**Exercise goal:**
For each line of the listing that contains "left", make a copy and return it.

╭─ Records for the exercise

(** C2. When the tag left by the override step is BMP, the buffer goes
    through [bmp.Decode] and [png.Encode]: if either fails the loader
    returns that error with a nil handle and Unknown, having checked and
    loaded nothing; otherwise the rest of the loader runs on the PNG bytes
    with the tag PNG, so every capability check and load is about PNG and
    the encoded buffer, and a return that is not the error triple reports
    PNG. *)
Theorem vipsLoadFromBuffer_bmp (buf : bytes) (o : list ImportOption) :
  exists sniffed,
    DetermineImageType (xmlDecode W) buf = Some sniffed /\
    let options := resolveOptions sniffed o in
    (overrideImageType sniffed options = ImageTypeBMP ->
     match bmp_Decode W buf with
     | inr e =>
         vipsLoadFromBuffer W buf o =
         ([], Return (None, ImageTypeUnknown, Some e))
     | inl i =>
         match png_Encode W i with
         | (_, Some e) =>
             vipsLoadFromBuffer W buf o =
             ([], Return (None, ImageTypeUnknown, Some e))
         | (png, None) =>
             vipsLoadFromBuffer W buf o =
             checkAndLoad W ImageTypePNG png options /\
             (forall ev, In ev (trace (vipsLoadFromBuffer W buf o)) ->
                         eventOn ImageTypePNG png ev) /\
             (forall out t err,
                 result (vipsLoadFromBuffer W buf o) = Return (out, t, err) ->
                 (out = None /\ t = ImageTypeUnknown) \/
                 (t = ImageTypePNG /\ err = None))
         end
     end).
Proof.
  destruct (DetermineImageType_returns (xmlDecode W) buf) as [sniffed Hd].
  exists sniffed. split; [exact Hd|]. intros options Hb.
  rewrite (vipsLoadFromBuffer_sniffed buf o _ Hd).
  fold options. rewrite Hb, preprocess_bmp.
  destruct (bmp_Decode W buf) as [i|e]; [|reflexivity].
  destruct (png_Encode W i) as [png [e|]]; [reflexivity|].
  split; [reflexivity|]. split.
  - intros ev. apply checkAndLoad_trace.
  - intros out t err Hret.
    destruct (checkAndLoad_return _ _ _ _ _ _ Hret)
      as [H | (-> & -> & _)]; [left; exact H | right; auto].
Qed.


(** C4. With no mutator the options are the literal defaults, with
    [autorotate] set exactly when the sniffed tag is HEIF; no override is
    set, so the resolved tag is the sniffed one, and [autorotate] is true
    if and only if the resolved tag is HEIF, before as well as after the
    BMP preprocessing.  The rest of the loader runs with these options. *)
Theorem vipsLoadFromBuffer_defaults (buf : bytes) :
  exists sniffed,
    DetermineImageType (xmlDecode W) buf = Some sniffed /\
    let options := resolveOptions sniffed [] in
    options =
    {| imageType := ImageTypeUnknown;
       params := {| shrink := 1; fail := false;
                    autorotate := ImageType_eqb sniffed ImageTypeHEIF;
                    page := 0; n := 1; scale := 1%float; subifd := -1;
                    dpi := 72%float; unlimited := false; thumbnail := false;
                    density := "72x72" |} |} /\
    overrideImageType sniffed options = sniffed /\
    (autorotate (params options) = true <->
     overrideImageType sniffed options = ImageTypeHEIF) /\
    (forall src' t',
        preprocess W (overrideImageType sniffed options) buf = inl (src', t') ->
        (autorotate (params options) = true <-> t' = ImageTypeHEIF)) /\
    vipsLoadFromBuffer W buf [] =
    match preprocess W sniffed buf with
    | inr err => ret (None, ImageTypeUnknown, Some err)
    | inl (src', t') => checkAndLoad W t' src' options
    end.
Proof.
  destruct (DetermineImageType_returns (xmlDecode W) buf) as [sniffed Hd].
  exists sniffed. split; [exact Hd|]. intros options.
  assert (Hov : overrideImageType sniffed options = sniffed) by reflexivity.
  split; [reflexivity|]. split; [exact Hov|]. split; [|split].
  - rewrite Hov. simpl. apply ImageType_eqb_eq.
  - intros src' t'. rewrite Hov. simpl autorotate.
    rewrite ImageType_eqb_eq. unfold preprocess.
    destruct (ImageType_eq_dec sniffed ImageTypeBMP) as [->|Hne].
    + simpl. destruct (bmpToPNG W buf) as [png [e|]]; [discriminate|].
      intros [= _ <-]. split; discriminate.
    + apply ImageType_eqb_neq in Hne. rewrite Hne.
      intros [= _ <-]. reflexivity.
  - rewrite (vipsLoadFromBuffer_sniffed buf [] _ Hd). fold options.
    now rewrite Hov.
Qed.

End LoaderFacts.

(** ** The loader on literal inputs *)

Example load_jpeg_defaults :
  vipsLoadFromBuffer sampleWorld sampleJpeg [] =
  ([EvIsTypeSupported ImageTypeJPEG;
    EvLoad (load_jpeg_buffer sampleJpeg 1 0 0)],
   Return (Some (load_jpeg_buffer sampleJpeg 1 0 0), ImageTypeJPEG, None)).
Proof. reflexivity. Qed.
Lemma export_closure_is_fixed_at_the_start_witness :
  let st := @run example_math
              [FileChosen true; DecodeSettled (Some example_buffer);
               ClickCreateVideo] initial_App in
  exists j j',
    nth_error (jobs st) 0 = Some j
    /\ nth_error
         (jobs (@run example_math
                  [SetWaveformStyle Pulse; ToggleTransparent;
                   FileChosen true] st)) 0 = Some j'
    /\ job_closure j' = job_closure j.
Proof.
  intros st.
  exists (new_job example_buffer
            (@run example_math
               [FileChosen true; DecodeSettled (Some example_buffer)]
               initial_App)).
  destruct (@export_closure_is_fixed_at_the_start example_math
              [SetWaveformStyle Pulse; ToggleTransparent; FileChosen true]
              st 0
              (new_job example_buffer
                 (@run example_math
                    [FileChosen true; DecodeSettled (Some example_buffer)]
                    initial_App)))
    as (j' & Hk & Hc).
  - reflexivity.
  - exists j'. split; [reflexivity|]. split; [exact Hk | exact Hc].
Defined.

Lemma export_ends_once_the_duration_elapsed_witness :
  let st := @run example_math
              [FileChosen true; DecodeSettled (Some example_buffer);
               ClickCreateVideo] initial_App in
  let st1 := @dispatch example_math (AnimationFrame 0 0 2000 []) st in
  let st2 := @dispatch example_math (RecorderStopped 0) st1 in
  isExporting st = true
  /\ exportProgress st1 = Some 100
  /\ isExporting st2 = false
  /\ exportedVideoUrl st2 = Some 0%nat.
Proof.
  intros st st1 st2.
  destruct (@export_ends_once_the_duration_elapsed example_math st 0
              (new_job example_buffer
                 (@run example_math
                    [FileChosen true; DecodeSettled (Some example_buffer)]
                    initial_App))
              {| context2d := Some (fresh CANVAS_WIDTH CANVAS_HEIGHT) |}
              0 0 2000 [])
    as (_ & Hp1 & _ & He2 & Hu2 & _).
  - reflexivity.
  - reflexivity.
  - reflexivity.
  - reflexivity.
  - reflexivity.
  - vm_compute. discriminate.
  - split; [reflexivity|]. split; [exact Hp1|].
    split; [exact He2 | exact Hu2].
Defined.
(** * Edge device telemetry: retry protocol and idempotent ingestion

    A shallow embedding of [src/edge/app.py] (the receiving service) and of
    [src/device/simulated_device.py] (the sending device), with the
    properties of the reliability protocol stated over it.

    Conventions of the embedding.
    - Python [float] values (clock readings, delays, probabilities) are the
      rationals they denote, in [Q]; comparisons are the exact ones.  The one
      partial float operation the code performs, the conversion of an
      unbounded [int] to [float], is kept partial ([float_of_int]).  The
      expiry [time.time() + self.ttl_seconds], which the service stores and
      later compares with the clock, is the double the addition rounds to
      ([float_add_int]).
    - [time.time()], [random.random()], [random.uniform] and [uuid.uuid4()]
      read the outside world: every reading is an explicit argument of the
      function that performs it, in the order the code performs them.
    - A Python [dict] keyed by [str] is a [gmap string _].
    - Observable effects of the device (log lines, HTTP posts, sleeps) are
      collected in a trace, in program order. *)

From Stdlib Require Import QArith Qminmax Qpower Qround Lqa Ascii.
From stdpp Require Import gmap strings list pretty.

#[local] Open Scope Z_scope.

(** ** Python primitives used by both programs *)

(** The float comparison [x < y]. *)
Definition Qltb (x y : Q) : bool := negb (Qle_bool y x).

(** The builtins [min(a, b)] and [max(a, b)]: the first argument is kept
    unless the second is strictly smaller (resp. larger). *)
Definition py_min (a b : Q) : Q := if Qltb b a then b else a.
Definition py_max (a b : Q) : Q := if Qltb a b then b else a.

(** Conversion of an [int] to [float], as the product [float * int] does
    it: [None] stands for [OverflowError], raised when the integer rounds
    beyond the largest double. *)
Definition float_of_int (n : Z) : option Q :=
  if Z.abs n <? 2 ^ 1024 - 2 ^ 970 then Some (inject_Z n) else None.

(** *** Rounding to a double

    A finite double is an integer multiple of [2 ^ -1074] whose quotient
    has at most 53 significant bits.  Arithmetic on doubles returns the
    double nearest to the exact result, ties going to the one with an even
    significand. *)

(** The integer nearest to [x], ties to the even one. *)
Definition round_half_even (x : Q) : Z :=
  let f := Qfloor x in
  match (x - inject_Z f ?= 1 # 2)%Q with
  | Lt => f
  | Gt => f + 1
  | Eq => if Z.even f then f else f + 1
  end.

(** For [0 <= s], the nearest integer to [s] with at most 53 significant
    bits: below [2 ^ 53] the integers themselves, from there on the
    multiples of [2 ^ k] in the binade [[2 ^ (52 + k), 2 ^ (53 + k))]. *)
Definition double_grid (s : Q) : Z :=
  let k := Z.max 0 (Z.log2 (Qfloor s) - 52) in
  round_half_even (s / inject_Z (2 ^ k)) * 2 ^ k.

(** The double nearest to [q], in lowest terms: [q] is counted in units
    of [2 ^ -1074], the spacing of the smallest doubles, and rounded on the
    grid of its binade.  Magnitudes beyond the largest double, where the
    hardware answers [inf], are rounded on their grid as well; the clock
    and the TTL of 300 seconds of the service stay far below them. *)
Definition round_double (q : Q) : Q :=
  let s := (q * inject_Z (2 ^ 1074))%Q in
  Qred (if Qltb s 0
        then inject_Z (- double_grid (- s)) / inject_Z (2 ^ 1074)
        else inject_Z (double_grid s) / inject_Z (2 ^ 1074)).

(** The sum [x + n] of a [float] and an [int]: the integer is converted to
    the nearest double, and the sum of the two doubles is rounded.  (An
    integer beyond the doubles, for which the conversion raises, is not a
    TTL the service is built with.) *)
Definition float_add_int (x : Q) (n : Z) : Q :=
  round_double (x + round_double (inject_Z n)).

(** No colon occurs in the string. *)
Fixpoint colon_free (s : string) : bool :=
  match s with
  | EmptyString => true
  | String a r => if Ascii.eqb a ":"%char then false else colon_free r
  end.

(** ** Receiving service: [src/edge/app.py] *)

Module Edge.

(** [class TelemetryMessage(BaseModel)] *)
Record TelemetryMessage := {
  device_id : string;
  sequence_id : Z;
  timestamp : string;
  temperature : option Q;
  humidity : option Q;
  pressure : option Q
}.

(** [class IngestResponse(BaseModel)] *)
Record IngestResponse := {
  status : string;
  message : string;
  correlation_id : string
}.

(** [class MessageCache]: [cache] maps a key to its expiry timestamp. *)
Record MessageCache := {
  cache : gmap string Q;
  ttl_seconds : Z
}.

(** [MessageCache(ttl_seconds)] *)
Definition MessageCache_init (ttl : Z) : MessageCache :=
  {| cache := ∅; ttl_seconds := ttl |}.

(** The f-string [f"{device_id}:{sequence_id}"]; [pretty] prints an integer
    the way [str(int)] does (decimal digits, a leading minus sign). *)
Definition cache_key (d : string) (s : Z) : string :=
  d +:+ ":" +:+ pretty s.

(** The test [v < now] of [_cleanup]. *)
Definition expired (now v : Q) : bool := Qltb v now.

(** [_cleanup]: every entry with [v < now] is deleted. *)
Definition _cleanup (now : Q) (c : MessageCache) : MessageCache :=
  {| cache := filter (λ kv, expired now kv.2 = false) (cache c);
     ttl_seconds := ttl_seconds c |}.

(** [has_seen]: clean up at the clock reading [now], then test membership. *)
Definition has_seen (now : Q) (d : string) (s : Z) (c : MessageCache)
  : bool * MessageCache :=
  let c' := _cleanup now c in
  (bool_decide (is_Some (cache c' !! cache_key d s)), c').

(** [mark_seen]: [self.cache[key] = time.time() + self.ttl_seconds], the
    sum of the clock reading, a [float], and the TTL, an [int]. *)
Definition mark_seen (now : Q) (d : string) (s : Z) (c : MessageCache)
  : MessageCache :=
  {| cache := <[cache_key d s := float_add_int now (ttl_seconds c)]> (cache c);
     ttl_seconds := ttl_seconds c |}.

(** [class Metrics]: in-memory counters. *)
Record Metrics := {
  received_total : Z;
  accepted_total : Z;
  duplicates_total : Z;
  rejected_total : Z;
  transient_503_total : Z
}.

Definition Metrics_init : Metrics :=
  {| received_total := 0; accepted_total := 0; duplicates_total := 0;
     rejected_total := 0; transient_503_total := 0 |}.

(** The module-level objects [message_cache] and [metrics]. *)
Record State := {
  message_cache : MessageCache;
  metrics : Metrics
}.

(** [message_cache = MessageCache(ttl_seconds=300)], [metrics = Metrics()]. *)
Definition initial_state : State :=
  {| message_cache := MessageCache_init 300; metrics := Metrics_init |}.

Definition OVERLOAD_PROBABILITY : Q := 1 # 10.

(** One line printed by [log_event]. *)
Record LogEntry := {
  level : string;
  event : string;
  log_correlation_id : string;
  log_device_id : string;
  log_sequence_id : Z;
  decision : option string;
  reason : option string
}.

(** What the endpoint hands back to the framework: the returned body
    (answered with status 200) or a raised [HTTPException]. *)
Inductive Response :=
  | Return (r : IngestResponse)
  | HTTPException (status_code : Z) (detail : string).

(** What one request reads from outside: [uuid.uuid4()], [random.random()],
    and the clock, once in [has_seen] (through [_cleanup]) and once more in
    [mark_seen]. *)
Record World := {
  uuid4 : string;
  random : Q;
  time_check : Q;
  time_mark : Q
}.

Record Reply := {
  response : Response;
  log : list LogEntry;
  after : State
}.

Definition log_event (lvl ev cid : string) (m : TelemetryMessage)
    (dec rsn : option string) : LogEntry :=
  {| level := lvl; event := ev; log_correlation_id := cid;
     log_device_id := device_id m; log_sequence_id := sequence_id m;
     decision := dec; reason := rsn |}.

(** The counter updates [metrics.x_total += 1]. *)
Definition incr_received (mt : Metrics) : Metrics :=
  {| received_total := received_total mt + 1;
     accepted_total := accepted_total mt;
     duplicates_total := duplicates_total mt;
     rejected_total := rejected_total mt;
     transient_503_total := transient_503_total mt |}.

Definition incr_accepted (mt : Metrics) : Metrics :=
  {| received_total := received_total mt;
     accepted_total := accepted_total mt + 1;
     duplicates_total := duplicates_total mt;
     rejected_total := rejected_total mt;
     transient_503_total := transient_503_total mt |}.

Definition incr_duplicates (mt : Metrics) : Metrics :=
  {| received_total := received_total mt;
     accepted_total := accepted_total mt;
     duplicates_total := duplicates_total mt + 1;
     rejected_total := rejected_total mt;
     transient_503_total := transient_503_total mt |}.

Definition incr_rejected (mt : Metrics) : Metrics :=
  {| received_total := received_total mt;
     accepted_total := accepted_total mt;
     duplicates_total := duplicates_total mt;
     rejected_total := rejected_total mt + 1;
     transient_503_total := transient_503_total mt |}.

Definition incr_transient_503 (mt : Metrics) : Metrics :=
  {| received_total := received_total mt;
     accepted_total := accepted_total mt;
     duplicates_total := duplicates_total mt;
     rejected_total := rejected_total mt;
     transient_503_total := transient_503_total mt + 1 |}.

Definition accepted_body (cid : string) : IngestResponse :=
  {| status := "accepted";
     message := "Telemetry ingested successfully";
     correlation_id := cid |}.

(** [ingest_telemetry]: the four gates, in the order of the source. *)
Definition ingest_telemetry (m : TelemetryMessage) (w : World) (st : State)
  : Reply :=
  let cid := uuid4 w in
  let mt := incr_received (metrics st) in
  let l0 := [log_event "INFO" "telemetry_received" cid m None None] in
  if Qltb (random w) OVERLOAD_PROBABILITY then
    {| response := HTTPException 503 "Service temporarily overloaded";
       log := l0 ++ [log_event "WARN" "overload_simulated" cid m
                       (Some "rejected_transient") (Some "simulated_backpressure")];
       after := {| message_cache := message_cache st;
                   metrics := incr_transient_503 mt |} |}
  else if sequence_id m <? 0 then
    {| response := HTTPException 400 "sequence_id must be >= 0";
       log := l0 ++ [log_event "ERROR" "validation_failed" cid m
                       (Some "rejected") (Some "invalid_sequence_id")];
       after := {| message_cache := message_cache st;
                   metrics := incr_rejected mt |} |}
  else
    let '(seen, c1) :=
      has_seen (time_check w) (device_id m) (sequence_id m) (message_cache st) in
    if seen then
      {| response := HTTPException 409 "Duplicate message";
         log := l0 ++ [log_event "INFO" "duplicate_detected" cid m
                         (Some "duplicate") (Some "already_processed")];
         after := {| message_cache := c1; metrics := incr_duplicates mt |} |}
    else
      let c2 := mark_seen (time_mark w) (device_id m) (sequence_id m) c1 in
      {| response := Return (accepted_body cid);
         log := l0 ++ [log_event "INFO" "telemetry_accepted" cid m
                         (Some "accepted") (Some "new_message")];
         after := {| message_cache := c2; metrics := incr_accepted mt |} |}.

(** The HTTP status the framework sends for a [Response]. *)
Definition http_status (r : Response) : Z :=
  match r with
  | Return _ => 200
  | HTTPException c _ => c
  end.

(** The protocol-level outcomes, read off the status as the endpoint's
    docstring lists them. *)
Inductive Outcome :=
  | Accepted
  | DuplicateAcknowledged
  | Rejected
  | Overloaded.

Definition outcome (r : Reply) : Outcome :=
  match response r with
  | Return _ => Accepted
  | HTTPException c _ =>
      if c =? 409 then DuplicateAcknowledged
      else if c =? 503 then Overloaded
      else Rejected
  end.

╰─

**Exercise response:**
(** C2. When the tag left by the override step is BMP, the buffer goes
      as [H | (-> & -> & _)]; [left; exact H | right; auto].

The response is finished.